SUPPLIED RECORDS —
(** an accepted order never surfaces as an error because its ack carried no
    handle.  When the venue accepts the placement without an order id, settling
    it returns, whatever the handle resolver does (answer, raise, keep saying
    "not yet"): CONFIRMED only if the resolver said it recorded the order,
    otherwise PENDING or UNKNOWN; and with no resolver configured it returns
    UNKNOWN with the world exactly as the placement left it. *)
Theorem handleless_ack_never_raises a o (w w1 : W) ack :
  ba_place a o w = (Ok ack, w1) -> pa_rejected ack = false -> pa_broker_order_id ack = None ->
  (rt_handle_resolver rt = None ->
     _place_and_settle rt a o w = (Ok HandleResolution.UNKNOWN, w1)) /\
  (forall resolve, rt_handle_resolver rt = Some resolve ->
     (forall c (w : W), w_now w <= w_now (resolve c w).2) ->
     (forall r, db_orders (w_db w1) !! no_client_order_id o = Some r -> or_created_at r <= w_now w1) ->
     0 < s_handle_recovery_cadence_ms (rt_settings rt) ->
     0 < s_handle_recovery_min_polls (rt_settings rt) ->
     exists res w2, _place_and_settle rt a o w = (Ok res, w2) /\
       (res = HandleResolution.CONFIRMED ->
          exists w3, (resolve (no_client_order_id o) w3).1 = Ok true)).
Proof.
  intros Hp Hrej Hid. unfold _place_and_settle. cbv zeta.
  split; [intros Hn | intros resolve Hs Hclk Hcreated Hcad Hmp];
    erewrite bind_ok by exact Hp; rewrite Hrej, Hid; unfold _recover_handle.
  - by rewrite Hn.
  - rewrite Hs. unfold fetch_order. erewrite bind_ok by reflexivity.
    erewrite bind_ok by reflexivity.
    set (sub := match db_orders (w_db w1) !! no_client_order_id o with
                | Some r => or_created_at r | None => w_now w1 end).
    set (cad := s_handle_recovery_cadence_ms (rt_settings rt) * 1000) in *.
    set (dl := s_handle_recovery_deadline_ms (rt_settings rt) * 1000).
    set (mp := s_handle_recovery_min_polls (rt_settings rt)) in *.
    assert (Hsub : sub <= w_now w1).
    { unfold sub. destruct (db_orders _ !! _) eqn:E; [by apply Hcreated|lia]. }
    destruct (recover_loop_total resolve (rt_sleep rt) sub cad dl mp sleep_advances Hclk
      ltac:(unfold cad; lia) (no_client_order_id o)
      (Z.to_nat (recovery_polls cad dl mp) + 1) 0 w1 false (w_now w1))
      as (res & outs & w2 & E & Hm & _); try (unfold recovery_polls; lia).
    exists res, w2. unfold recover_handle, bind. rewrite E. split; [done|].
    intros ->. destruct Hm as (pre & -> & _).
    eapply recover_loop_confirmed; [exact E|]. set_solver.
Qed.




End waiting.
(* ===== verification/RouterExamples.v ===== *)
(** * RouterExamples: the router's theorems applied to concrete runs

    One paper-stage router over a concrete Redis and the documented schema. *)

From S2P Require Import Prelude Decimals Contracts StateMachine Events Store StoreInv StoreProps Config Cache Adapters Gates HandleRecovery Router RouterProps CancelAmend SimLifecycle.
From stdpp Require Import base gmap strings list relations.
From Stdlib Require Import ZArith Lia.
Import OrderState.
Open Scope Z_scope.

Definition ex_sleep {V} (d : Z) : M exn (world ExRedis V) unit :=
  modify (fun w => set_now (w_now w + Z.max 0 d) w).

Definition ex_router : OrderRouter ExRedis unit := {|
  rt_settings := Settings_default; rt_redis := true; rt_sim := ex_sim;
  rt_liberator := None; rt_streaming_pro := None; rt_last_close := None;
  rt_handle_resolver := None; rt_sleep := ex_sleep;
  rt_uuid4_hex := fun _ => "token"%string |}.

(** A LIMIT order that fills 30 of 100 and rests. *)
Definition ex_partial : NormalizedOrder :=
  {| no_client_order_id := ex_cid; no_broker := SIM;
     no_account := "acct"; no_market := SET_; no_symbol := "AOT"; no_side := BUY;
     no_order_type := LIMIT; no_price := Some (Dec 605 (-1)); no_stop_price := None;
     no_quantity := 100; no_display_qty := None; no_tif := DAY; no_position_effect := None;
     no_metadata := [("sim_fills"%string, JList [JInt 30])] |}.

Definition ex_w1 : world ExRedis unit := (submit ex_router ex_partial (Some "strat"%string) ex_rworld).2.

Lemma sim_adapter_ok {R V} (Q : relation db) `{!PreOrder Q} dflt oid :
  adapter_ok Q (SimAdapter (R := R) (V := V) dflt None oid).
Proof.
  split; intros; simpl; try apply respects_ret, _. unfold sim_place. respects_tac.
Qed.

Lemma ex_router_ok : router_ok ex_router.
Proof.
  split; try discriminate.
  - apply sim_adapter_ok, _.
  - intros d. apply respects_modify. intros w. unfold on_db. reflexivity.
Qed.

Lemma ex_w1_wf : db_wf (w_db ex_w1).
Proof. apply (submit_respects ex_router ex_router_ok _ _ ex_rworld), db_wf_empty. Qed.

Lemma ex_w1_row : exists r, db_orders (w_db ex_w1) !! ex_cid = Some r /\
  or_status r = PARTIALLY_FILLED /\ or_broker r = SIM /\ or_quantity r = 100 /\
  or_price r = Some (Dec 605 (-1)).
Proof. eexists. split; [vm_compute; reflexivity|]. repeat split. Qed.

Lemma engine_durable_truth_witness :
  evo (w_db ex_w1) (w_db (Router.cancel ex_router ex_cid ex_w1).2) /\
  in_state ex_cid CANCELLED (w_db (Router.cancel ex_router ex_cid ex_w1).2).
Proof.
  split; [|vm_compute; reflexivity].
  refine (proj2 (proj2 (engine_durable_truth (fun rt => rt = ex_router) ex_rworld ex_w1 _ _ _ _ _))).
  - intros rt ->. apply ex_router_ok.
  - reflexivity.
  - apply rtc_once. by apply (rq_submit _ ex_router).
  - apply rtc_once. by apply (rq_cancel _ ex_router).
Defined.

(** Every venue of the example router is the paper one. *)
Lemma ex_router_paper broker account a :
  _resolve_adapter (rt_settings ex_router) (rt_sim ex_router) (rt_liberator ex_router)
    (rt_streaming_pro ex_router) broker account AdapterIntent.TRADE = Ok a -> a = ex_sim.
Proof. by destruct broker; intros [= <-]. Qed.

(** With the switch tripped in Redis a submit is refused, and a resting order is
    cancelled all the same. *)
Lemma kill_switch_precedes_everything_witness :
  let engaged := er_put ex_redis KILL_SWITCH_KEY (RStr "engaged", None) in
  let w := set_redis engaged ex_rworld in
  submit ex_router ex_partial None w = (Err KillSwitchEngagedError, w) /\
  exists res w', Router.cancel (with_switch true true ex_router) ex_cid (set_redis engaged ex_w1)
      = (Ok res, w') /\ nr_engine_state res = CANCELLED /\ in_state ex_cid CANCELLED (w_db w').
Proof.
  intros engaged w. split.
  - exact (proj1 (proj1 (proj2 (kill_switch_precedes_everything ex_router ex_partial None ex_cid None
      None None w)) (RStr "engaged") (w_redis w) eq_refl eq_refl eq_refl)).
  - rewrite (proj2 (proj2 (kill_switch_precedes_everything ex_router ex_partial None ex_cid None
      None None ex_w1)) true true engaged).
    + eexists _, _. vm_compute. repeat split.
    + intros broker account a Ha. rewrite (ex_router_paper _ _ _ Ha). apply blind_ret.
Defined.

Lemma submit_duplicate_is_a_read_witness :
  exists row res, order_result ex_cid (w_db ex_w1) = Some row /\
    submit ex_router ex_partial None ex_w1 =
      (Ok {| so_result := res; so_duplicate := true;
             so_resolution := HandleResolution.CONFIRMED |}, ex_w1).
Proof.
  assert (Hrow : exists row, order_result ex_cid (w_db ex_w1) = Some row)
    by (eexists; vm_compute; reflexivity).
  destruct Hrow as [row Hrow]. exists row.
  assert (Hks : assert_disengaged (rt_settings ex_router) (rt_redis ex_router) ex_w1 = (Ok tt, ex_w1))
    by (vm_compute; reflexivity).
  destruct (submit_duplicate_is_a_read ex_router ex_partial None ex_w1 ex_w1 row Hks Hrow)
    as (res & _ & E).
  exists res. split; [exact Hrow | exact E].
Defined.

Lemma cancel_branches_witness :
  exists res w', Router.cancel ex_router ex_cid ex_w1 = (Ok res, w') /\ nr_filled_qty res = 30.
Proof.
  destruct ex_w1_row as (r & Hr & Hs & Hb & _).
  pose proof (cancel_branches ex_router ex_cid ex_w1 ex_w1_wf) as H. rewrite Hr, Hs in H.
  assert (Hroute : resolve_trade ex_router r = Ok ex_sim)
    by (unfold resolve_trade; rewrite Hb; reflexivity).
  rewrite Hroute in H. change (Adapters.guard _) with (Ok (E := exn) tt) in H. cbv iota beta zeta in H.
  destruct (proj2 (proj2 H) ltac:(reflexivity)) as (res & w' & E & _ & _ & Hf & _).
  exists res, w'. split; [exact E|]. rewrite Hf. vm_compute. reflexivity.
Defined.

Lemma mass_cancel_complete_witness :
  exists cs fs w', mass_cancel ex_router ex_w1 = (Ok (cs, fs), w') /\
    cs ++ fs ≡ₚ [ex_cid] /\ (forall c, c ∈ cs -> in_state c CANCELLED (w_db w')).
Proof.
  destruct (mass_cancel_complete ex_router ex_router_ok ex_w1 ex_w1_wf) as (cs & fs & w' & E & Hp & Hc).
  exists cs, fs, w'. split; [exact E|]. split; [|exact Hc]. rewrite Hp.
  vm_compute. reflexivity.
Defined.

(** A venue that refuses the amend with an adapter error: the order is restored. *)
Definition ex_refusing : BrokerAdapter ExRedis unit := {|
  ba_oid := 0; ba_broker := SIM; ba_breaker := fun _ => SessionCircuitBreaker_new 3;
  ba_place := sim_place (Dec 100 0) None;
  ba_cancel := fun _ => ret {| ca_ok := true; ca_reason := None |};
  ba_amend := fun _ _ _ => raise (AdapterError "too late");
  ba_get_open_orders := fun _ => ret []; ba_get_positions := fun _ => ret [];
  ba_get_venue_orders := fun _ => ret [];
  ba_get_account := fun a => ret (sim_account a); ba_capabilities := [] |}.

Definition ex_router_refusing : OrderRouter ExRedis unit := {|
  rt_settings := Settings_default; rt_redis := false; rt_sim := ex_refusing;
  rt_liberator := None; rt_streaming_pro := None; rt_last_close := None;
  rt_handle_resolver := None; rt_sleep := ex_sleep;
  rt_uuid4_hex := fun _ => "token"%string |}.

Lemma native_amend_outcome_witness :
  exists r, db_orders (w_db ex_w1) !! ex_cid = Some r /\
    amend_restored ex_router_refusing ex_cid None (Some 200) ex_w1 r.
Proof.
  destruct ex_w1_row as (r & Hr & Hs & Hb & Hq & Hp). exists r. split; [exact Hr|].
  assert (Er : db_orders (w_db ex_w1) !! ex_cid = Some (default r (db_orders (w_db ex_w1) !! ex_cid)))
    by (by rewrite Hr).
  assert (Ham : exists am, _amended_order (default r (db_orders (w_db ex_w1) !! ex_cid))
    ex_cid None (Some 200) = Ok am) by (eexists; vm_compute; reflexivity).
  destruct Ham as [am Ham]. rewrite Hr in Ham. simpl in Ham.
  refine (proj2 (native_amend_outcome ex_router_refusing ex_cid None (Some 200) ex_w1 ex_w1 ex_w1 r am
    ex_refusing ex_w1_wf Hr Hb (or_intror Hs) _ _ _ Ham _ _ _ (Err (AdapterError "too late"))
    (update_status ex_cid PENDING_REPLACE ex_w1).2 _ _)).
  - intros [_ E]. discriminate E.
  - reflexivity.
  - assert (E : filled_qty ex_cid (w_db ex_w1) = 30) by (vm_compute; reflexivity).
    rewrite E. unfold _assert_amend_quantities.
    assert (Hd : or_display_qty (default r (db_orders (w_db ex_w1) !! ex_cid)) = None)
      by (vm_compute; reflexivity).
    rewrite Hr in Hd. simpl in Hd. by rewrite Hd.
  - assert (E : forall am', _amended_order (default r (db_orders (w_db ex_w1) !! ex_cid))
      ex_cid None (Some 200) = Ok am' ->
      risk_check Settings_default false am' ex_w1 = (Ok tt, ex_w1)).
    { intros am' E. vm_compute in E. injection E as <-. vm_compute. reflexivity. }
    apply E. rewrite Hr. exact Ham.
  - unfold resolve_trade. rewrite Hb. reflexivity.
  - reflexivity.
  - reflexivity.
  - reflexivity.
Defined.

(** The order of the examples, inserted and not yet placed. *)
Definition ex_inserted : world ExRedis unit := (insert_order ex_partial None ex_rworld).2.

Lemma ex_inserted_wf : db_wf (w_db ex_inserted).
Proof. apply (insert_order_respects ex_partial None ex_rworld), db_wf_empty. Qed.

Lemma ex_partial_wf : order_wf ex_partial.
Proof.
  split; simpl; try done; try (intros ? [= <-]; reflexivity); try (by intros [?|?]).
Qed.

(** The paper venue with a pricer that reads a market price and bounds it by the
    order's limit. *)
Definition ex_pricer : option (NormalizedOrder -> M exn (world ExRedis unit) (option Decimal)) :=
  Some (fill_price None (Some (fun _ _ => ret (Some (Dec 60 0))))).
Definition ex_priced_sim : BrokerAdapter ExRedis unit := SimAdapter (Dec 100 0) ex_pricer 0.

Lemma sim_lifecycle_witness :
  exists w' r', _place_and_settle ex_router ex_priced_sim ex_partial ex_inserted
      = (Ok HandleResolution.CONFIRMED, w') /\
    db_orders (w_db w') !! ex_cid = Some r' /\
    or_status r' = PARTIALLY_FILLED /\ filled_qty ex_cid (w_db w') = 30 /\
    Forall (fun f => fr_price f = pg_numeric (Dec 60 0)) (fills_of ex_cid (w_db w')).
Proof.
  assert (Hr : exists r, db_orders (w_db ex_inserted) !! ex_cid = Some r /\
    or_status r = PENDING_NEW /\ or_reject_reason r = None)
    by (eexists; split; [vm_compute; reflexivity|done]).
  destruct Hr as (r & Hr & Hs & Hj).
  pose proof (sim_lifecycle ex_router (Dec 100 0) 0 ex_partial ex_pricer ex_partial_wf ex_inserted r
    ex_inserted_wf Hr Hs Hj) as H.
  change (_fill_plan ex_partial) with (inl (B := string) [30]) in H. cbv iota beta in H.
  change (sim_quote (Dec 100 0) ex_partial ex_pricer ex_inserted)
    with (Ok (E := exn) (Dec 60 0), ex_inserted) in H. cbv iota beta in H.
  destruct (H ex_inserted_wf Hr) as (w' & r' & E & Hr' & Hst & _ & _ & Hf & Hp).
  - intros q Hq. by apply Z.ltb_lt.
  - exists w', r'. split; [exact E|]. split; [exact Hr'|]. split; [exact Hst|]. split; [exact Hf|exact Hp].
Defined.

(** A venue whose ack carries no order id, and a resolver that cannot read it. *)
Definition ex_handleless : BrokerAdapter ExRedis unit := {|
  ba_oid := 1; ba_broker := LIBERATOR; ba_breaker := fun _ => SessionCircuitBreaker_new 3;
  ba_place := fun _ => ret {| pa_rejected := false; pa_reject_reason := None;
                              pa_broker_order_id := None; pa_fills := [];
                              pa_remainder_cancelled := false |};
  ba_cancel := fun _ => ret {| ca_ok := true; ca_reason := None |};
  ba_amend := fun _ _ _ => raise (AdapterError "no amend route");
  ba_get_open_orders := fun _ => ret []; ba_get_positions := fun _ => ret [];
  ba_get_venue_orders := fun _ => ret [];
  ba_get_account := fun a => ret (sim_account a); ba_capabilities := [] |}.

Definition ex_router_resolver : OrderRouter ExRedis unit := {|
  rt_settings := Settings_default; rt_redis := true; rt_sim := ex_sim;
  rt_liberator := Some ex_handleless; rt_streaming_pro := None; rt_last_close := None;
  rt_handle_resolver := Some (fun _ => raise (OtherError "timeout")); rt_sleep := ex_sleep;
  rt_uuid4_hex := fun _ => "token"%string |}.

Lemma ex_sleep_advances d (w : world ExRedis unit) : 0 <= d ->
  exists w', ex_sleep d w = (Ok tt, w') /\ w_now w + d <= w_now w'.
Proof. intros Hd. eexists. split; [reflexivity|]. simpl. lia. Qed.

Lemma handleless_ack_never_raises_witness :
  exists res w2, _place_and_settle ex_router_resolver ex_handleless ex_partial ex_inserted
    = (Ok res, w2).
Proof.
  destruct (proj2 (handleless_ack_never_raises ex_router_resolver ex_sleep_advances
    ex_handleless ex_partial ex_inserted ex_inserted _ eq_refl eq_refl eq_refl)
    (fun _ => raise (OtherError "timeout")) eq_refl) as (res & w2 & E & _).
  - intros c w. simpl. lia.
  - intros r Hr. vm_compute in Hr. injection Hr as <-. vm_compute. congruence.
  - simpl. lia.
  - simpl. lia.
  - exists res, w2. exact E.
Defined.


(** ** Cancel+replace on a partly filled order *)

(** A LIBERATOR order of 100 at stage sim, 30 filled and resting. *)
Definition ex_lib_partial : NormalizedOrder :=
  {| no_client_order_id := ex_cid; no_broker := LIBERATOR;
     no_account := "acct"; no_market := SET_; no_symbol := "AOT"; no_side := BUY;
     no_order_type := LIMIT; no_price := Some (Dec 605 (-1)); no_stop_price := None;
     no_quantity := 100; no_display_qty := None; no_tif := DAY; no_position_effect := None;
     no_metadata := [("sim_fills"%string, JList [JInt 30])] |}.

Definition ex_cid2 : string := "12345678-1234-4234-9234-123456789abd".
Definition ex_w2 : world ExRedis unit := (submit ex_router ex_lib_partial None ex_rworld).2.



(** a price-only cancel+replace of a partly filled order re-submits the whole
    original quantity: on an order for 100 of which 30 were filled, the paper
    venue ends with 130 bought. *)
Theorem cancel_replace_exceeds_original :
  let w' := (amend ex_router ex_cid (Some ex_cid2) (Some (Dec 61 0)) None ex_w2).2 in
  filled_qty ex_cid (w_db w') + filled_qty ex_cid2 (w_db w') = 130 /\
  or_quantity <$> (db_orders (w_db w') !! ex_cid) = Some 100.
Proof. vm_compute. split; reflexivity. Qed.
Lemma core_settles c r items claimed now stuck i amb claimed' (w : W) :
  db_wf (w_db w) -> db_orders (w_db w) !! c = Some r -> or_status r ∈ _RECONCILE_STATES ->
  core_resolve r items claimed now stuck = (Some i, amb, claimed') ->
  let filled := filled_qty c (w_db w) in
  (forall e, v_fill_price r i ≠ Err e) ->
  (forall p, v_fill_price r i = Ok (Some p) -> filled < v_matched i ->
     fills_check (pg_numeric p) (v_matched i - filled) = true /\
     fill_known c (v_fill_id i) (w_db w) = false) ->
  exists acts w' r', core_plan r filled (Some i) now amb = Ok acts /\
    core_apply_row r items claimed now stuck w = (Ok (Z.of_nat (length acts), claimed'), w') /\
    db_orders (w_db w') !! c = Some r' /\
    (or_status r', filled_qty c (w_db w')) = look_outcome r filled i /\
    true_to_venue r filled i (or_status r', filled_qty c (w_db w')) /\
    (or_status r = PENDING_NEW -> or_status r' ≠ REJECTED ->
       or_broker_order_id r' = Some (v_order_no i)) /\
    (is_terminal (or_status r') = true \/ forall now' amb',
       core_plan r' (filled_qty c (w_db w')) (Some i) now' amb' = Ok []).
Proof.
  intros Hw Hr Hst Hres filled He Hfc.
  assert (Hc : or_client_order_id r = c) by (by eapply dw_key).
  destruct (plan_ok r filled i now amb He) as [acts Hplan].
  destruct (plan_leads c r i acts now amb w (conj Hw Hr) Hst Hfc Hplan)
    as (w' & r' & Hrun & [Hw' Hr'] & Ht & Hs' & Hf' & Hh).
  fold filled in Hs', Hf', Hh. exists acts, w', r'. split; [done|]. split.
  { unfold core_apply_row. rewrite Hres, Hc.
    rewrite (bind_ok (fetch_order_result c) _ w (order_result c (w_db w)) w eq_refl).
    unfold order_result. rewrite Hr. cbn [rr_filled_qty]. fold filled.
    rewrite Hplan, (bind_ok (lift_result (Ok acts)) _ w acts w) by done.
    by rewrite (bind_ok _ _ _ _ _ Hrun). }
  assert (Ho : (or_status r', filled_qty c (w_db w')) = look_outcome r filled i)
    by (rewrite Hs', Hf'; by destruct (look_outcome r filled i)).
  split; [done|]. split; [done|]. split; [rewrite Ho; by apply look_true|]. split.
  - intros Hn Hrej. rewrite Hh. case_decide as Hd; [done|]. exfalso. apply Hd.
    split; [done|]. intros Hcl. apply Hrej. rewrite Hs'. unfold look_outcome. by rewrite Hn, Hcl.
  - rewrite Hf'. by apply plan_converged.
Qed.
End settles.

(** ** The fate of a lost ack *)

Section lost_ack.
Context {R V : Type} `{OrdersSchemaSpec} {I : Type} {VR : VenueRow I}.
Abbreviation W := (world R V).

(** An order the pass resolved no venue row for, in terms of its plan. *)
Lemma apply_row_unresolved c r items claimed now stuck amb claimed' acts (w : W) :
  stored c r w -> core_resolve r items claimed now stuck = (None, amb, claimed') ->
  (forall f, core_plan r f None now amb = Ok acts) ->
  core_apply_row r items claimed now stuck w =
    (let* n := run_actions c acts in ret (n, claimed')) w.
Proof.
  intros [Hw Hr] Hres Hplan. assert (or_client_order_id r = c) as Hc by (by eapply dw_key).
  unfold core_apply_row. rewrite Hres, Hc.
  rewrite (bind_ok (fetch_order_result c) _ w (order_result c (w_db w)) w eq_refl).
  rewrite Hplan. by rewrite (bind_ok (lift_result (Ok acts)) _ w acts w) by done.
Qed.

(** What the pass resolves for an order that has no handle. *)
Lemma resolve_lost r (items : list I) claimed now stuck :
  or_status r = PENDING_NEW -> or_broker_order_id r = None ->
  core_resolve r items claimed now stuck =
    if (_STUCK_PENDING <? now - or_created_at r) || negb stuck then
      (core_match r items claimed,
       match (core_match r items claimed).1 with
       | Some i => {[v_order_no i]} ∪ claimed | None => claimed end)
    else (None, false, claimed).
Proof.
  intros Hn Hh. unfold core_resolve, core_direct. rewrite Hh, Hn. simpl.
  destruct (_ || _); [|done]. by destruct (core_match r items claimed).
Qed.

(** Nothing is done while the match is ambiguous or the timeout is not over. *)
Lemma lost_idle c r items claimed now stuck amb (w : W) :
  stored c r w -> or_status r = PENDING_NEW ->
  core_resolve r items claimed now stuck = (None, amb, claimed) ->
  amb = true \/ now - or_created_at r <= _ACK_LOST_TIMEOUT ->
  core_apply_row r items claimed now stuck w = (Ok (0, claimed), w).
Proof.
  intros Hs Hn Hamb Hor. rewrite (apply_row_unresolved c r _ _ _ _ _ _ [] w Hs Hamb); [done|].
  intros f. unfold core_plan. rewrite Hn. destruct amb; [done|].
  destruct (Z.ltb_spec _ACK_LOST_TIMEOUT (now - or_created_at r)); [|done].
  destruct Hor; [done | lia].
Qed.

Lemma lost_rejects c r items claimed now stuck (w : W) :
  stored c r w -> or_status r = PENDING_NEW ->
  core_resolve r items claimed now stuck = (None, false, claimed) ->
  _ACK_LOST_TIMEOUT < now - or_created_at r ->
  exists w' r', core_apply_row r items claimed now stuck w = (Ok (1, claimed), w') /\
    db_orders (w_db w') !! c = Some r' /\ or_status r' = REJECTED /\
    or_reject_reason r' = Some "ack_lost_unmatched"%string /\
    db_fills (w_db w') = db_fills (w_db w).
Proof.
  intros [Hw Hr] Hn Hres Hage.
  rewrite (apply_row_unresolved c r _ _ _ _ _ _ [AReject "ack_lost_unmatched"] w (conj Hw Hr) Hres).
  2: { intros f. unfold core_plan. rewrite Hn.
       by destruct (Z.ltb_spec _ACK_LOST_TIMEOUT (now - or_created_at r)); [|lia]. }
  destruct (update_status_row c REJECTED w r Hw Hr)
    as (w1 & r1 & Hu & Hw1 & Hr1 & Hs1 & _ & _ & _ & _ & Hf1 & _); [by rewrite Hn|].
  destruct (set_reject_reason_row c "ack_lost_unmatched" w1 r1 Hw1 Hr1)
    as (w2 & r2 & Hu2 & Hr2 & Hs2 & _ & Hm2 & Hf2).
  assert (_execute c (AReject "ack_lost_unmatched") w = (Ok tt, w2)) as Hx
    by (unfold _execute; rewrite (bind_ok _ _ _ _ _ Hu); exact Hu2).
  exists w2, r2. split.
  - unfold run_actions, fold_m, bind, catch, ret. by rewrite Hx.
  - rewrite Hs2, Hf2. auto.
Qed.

ABOUT THIS TASK —
Restate word for word the entries above from the line with "core_plan r' (filled_qty" through the line with "by rewrite (bind_ok _", inclusive, leaving out everything else.

ANSWER TO THIS EXERCISE —
       core_plan r' (filled_qty c (w_db w')) (Some i) now' amb' = Ok []).
Proof.
  intros Hw Hr Hst Hres filled He Hfc.
  assert (Hc : or_client_order_id r = c) by (by eapply dw_key).
  destruct (plan_ok r filled i now amb He) as [acts Hplan].
  destruct (plan_leads c r i acts now amb w (conj Hw Hr) Hst Hfc Hplan)
    as (w' & r' & Hrun & [Hw' Hr'] & Ht & Hs' & Hf' & Hh).
  fold filled in Hs', Hf', Hh. exists acts, w', r'. split; [done|]. split.
  { unfold core_apply_row. rewrite Hres, Hc.
    rewrite (bind_ok (fetch_order_result c) _ w (order_result c (w_db w)) w eq_refl).
    unfold order_result. rewrite Hr. cbn [rr_filled_qty]. fold filled.
    rewrite Hplan, (bind_ok (lift_result (Ok acts)) _ w acts w) by done.
    by rewrite (bind_ok _ _ _ _ _ Hrun). }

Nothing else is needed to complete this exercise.